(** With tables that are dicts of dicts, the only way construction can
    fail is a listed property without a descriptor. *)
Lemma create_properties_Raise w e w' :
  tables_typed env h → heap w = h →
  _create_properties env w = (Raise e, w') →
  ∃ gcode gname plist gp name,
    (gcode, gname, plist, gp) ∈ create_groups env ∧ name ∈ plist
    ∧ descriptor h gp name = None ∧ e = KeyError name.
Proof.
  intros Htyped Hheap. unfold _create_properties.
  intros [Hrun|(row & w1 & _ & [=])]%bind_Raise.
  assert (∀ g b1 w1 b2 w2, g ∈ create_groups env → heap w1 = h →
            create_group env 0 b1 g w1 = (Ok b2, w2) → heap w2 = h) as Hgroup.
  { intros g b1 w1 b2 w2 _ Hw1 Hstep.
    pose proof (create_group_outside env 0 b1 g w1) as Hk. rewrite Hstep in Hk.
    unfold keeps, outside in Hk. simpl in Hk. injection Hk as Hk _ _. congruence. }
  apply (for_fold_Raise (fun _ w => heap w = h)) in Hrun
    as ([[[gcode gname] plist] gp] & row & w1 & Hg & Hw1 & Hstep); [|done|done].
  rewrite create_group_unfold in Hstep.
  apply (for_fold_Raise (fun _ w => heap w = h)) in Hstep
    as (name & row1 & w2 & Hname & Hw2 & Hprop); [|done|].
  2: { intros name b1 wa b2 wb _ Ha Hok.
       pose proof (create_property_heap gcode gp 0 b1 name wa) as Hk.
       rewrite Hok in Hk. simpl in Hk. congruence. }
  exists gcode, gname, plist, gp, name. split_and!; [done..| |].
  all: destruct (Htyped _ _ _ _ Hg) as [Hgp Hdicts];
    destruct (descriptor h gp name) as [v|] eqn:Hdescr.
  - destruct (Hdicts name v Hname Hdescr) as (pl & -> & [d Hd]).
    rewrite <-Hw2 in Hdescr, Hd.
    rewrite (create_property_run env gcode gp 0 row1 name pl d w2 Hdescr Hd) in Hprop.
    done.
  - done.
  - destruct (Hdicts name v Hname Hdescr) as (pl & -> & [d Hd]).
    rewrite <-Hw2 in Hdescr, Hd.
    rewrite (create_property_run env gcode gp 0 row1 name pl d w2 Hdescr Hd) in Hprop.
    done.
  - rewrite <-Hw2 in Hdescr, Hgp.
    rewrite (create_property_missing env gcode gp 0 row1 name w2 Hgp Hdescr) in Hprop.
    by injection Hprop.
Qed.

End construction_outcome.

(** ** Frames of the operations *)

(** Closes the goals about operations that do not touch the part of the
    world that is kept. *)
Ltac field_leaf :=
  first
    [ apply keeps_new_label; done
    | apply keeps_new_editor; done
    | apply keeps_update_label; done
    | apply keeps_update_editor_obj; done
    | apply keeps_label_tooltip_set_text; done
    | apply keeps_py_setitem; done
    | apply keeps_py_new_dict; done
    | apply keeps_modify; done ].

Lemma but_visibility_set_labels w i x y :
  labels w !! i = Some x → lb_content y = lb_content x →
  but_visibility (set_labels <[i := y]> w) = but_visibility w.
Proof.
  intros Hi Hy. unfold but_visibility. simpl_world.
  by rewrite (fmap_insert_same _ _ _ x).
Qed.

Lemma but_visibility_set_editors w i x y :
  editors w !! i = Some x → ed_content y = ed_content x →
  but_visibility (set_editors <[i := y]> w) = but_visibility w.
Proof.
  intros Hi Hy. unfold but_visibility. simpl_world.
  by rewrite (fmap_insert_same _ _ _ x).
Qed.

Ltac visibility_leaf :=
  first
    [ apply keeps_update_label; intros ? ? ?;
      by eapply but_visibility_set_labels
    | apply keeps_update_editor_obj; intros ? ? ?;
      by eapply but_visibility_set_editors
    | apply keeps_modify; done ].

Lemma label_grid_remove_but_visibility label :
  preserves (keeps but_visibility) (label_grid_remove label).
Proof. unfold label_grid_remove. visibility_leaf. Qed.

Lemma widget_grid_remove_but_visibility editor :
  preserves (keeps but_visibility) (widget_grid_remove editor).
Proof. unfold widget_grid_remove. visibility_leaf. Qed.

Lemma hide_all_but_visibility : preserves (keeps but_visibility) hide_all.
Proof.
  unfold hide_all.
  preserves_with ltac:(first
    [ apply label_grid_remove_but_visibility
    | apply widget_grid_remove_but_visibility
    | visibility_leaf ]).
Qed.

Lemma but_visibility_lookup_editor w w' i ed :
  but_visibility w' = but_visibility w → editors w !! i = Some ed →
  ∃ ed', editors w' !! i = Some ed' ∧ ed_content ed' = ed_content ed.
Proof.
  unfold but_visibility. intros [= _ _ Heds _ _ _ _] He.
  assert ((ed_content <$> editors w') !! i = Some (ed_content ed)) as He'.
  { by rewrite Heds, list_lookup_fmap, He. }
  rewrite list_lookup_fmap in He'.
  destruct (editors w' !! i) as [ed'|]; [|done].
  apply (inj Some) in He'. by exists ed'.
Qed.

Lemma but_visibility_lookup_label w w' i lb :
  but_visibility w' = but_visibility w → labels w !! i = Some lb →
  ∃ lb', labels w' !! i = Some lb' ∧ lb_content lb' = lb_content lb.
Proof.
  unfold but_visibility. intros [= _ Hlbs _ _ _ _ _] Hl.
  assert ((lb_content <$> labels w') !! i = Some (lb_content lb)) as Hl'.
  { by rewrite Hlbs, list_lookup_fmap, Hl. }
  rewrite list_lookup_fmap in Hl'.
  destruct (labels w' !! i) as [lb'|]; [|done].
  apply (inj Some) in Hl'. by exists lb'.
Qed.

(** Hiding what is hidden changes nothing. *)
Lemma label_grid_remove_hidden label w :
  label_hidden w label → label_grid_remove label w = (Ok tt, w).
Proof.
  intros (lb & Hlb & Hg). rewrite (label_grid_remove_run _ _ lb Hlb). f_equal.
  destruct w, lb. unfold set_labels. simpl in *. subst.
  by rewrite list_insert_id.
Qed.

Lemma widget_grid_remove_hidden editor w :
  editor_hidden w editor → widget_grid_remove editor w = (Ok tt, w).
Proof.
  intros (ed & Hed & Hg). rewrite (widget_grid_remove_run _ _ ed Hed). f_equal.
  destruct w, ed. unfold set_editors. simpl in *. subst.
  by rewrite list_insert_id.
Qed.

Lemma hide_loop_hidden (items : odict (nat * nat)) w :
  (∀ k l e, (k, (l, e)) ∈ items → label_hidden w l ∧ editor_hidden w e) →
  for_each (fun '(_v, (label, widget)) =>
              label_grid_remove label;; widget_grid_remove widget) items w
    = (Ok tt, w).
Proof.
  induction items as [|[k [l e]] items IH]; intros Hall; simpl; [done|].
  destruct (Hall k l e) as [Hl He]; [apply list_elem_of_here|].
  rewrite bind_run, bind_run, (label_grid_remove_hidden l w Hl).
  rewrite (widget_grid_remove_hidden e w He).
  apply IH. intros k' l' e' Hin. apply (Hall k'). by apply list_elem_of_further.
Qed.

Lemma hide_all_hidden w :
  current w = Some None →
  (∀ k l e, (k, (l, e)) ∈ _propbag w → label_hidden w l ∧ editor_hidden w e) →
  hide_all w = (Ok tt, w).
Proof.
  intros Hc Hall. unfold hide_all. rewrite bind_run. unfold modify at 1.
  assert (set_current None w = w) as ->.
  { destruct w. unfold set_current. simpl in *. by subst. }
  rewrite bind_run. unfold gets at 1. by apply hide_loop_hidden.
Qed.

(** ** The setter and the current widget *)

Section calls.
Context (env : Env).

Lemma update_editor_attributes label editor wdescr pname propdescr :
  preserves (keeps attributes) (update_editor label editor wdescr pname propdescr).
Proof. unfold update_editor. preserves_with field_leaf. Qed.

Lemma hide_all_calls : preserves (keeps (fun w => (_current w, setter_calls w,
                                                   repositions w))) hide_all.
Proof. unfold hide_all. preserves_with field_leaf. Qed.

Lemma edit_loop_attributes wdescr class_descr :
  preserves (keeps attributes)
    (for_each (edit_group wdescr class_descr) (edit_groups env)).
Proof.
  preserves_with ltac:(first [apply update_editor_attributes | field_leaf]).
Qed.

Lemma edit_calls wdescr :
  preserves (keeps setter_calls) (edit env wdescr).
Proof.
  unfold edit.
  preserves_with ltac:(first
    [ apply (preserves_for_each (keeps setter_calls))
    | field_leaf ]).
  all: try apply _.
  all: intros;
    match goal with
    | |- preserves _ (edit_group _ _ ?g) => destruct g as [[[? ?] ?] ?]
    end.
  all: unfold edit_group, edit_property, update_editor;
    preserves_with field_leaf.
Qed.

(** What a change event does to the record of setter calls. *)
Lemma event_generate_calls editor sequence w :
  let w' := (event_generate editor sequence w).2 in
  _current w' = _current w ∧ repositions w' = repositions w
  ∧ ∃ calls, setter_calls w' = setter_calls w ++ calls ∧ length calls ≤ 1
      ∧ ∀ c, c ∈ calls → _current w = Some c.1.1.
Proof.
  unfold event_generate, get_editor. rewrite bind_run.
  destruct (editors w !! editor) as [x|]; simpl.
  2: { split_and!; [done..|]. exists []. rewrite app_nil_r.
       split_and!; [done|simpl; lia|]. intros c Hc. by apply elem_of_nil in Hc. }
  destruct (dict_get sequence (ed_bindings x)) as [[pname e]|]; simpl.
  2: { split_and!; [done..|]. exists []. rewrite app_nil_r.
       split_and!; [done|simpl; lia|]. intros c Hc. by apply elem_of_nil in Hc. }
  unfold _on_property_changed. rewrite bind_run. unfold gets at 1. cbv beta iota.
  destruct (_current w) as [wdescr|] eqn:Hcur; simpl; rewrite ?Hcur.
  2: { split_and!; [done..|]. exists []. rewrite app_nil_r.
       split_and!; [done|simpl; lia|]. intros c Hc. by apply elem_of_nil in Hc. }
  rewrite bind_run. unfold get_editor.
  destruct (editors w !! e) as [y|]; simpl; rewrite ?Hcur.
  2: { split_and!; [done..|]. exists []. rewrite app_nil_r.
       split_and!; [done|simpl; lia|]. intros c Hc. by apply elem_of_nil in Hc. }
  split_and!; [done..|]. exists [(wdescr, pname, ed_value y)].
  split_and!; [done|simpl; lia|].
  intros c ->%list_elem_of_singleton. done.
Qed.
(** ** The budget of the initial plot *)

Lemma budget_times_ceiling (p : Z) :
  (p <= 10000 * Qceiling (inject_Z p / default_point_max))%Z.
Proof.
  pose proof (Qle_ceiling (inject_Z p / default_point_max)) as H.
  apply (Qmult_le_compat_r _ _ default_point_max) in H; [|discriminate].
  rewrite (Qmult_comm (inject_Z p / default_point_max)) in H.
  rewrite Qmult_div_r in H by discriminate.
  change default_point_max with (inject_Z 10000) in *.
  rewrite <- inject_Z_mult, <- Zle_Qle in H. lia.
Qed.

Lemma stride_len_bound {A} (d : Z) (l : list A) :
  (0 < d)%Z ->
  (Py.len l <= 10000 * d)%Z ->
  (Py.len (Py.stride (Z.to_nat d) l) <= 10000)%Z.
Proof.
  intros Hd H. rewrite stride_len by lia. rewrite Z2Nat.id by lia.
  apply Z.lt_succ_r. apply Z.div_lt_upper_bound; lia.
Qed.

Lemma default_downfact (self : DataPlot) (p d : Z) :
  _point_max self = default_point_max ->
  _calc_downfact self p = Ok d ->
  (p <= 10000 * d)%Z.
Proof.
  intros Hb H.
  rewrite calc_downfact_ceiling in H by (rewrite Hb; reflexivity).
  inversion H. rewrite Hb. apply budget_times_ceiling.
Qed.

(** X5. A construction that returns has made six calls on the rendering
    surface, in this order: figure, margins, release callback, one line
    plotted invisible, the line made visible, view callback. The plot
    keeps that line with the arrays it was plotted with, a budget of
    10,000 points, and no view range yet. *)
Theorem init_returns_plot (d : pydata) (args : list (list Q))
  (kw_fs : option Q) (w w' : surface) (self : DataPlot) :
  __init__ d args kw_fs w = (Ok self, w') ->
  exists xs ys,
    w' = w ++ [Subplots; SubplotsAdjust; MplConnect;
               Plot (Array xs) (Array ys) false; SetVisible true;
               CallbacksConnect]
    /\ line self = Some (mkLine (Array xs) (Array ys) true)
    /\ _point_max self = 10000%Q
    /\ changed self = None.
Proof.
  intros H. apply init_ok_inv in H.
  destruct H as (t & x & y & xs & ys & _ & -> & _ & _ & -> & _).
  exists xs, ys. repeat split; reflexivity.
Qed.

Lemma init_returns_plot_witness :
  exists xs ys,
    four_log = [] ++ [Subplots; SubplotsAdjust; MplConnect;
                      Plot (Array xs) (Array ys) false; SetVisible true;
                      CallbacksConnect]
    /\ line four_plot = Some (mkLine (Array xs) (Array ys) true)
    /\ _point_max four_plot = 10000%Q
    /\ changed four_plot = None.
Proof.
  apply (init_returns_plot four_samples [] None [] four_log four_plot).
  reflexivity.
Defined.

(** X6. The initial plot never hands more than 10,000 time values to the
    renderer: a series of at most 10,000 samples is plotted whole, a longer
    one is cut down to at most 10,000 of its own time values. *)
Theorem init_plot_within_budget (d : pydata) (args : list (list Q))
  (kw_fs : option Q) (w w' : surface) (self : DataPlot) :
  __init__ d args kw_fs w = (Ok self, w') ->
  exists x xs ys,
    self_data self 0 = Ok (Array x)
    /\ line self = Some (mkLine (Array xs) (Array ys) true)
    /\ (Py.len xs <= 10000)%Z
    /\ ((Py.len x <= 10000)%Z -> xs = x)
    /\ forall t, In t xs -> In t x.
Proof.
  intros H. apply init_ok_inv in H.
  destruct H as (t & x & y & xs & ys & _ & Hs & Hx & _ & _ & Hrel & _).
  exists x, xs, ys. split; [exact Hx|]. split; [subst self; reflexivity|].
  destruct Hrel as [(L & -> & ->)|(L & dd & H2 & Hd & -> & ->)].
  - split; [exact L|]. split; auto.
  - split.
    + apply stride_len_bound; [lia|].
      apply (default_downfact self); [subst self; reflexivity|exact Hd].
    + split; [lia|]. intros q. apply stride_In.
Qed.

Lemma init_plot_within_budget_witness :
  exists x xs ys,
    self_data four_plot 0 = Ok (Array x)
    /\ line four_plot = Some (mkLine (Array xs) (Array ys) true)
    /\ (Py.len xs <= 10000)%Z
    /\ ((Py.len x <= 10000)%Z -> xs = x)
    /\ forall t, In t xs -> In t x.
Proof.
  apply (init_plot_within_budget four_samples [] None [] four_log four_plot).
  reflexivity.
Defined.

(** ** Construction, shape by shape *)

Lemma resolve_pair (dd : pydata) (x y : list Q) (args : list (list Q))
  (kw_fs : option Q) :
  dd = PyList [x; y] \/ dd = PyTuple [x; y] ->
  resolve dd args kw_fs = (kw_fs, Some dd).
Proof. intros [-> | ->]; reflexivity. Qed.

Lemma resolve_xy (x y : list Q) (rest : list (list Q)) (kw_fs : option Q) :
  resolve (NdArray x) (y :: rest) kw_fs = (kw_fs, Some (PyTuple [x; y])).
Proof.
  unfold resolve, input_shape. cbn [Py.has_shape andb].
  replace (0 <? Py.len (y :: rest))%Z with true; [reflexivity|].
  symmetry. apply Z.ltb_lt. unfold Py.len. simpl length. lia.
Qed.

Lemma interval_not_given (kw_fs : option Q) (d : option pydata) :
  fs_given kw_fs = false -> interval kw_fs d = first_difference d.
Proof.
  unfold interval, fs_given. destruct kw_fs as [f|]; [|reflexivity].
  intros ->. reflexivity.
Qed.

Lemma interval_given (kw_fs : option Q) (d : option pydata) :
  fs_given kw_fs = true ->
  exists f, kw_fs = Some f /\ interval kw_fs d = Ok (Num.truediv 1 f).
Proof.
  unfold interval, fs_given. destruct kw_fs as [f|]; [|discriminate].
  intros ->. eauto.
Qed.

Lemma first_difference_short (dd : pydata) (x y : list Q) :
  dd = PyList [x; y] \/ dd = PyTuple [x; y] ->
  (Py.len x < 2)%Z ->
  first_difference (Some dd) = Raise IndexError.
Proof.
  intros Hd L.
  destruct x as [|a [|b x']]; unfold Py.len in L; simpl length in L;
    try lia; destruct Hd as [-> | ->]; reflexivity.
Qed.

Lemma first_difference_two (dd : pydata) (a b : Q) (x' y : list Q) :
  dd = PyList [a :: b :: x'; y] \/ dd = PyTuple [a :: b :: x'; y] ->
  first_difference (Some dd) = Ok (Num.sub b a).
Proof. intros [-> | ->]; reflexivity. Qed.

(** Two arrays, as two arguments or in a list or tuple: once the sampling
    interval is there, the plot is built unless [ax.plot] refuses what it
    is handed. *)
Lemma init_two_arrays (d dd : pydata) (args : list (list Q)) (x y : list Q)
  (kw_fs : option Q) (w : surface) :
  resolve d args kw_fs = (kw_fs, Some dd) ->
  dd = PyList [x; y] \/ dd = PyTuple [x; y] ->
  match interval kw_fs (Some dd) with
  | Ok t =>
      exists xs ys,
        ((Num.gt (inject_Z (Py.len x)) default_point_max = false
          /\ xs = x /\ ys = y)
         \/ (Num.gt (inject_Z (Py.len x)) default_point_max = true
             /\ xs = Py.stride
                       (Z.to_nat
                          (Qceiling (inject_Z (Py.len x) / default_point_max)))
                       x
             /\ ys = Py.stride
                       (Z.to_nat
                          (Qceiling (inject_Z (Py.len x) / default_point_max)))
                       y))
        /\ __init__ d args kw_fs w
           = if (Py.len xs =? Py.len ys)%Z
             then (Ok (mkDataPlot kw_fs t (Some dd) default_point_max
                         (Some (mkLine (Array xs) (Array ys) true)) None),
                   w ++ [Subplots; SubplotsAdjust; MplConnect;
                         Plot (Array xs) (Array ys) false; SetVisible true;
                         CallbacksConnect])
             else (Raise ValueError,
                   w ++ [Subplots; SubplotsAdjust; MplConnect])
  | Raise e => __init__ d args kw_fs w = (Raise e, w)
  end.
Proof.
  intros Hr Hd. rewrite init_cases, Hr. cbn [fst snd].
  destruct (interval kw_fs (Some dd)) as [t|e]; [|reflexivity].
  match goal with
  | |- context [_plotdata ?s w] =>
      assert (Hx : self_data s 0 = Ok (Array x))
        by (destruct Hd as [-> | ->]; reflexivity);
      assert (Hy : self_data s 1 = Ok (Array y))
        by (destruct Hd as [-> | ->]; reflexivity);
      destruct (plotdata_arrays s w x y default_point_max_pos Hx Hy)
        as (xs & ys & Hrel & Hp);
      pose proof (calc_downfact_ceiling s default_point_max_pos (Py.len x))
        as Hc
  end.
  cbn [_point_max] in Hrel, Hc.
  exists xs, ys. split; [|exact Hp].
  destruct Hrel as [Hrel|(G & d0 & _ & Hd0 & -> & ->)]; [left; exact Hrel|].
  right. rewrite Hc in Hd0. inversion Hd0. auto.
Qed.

--*--

• [Task to carry out]
From the records above, return each line where "repositions" occurs.

• [Response below]
                                                   repositions w))) hide_all.
  _current w' = _current w ∧ repositions w' = repositions w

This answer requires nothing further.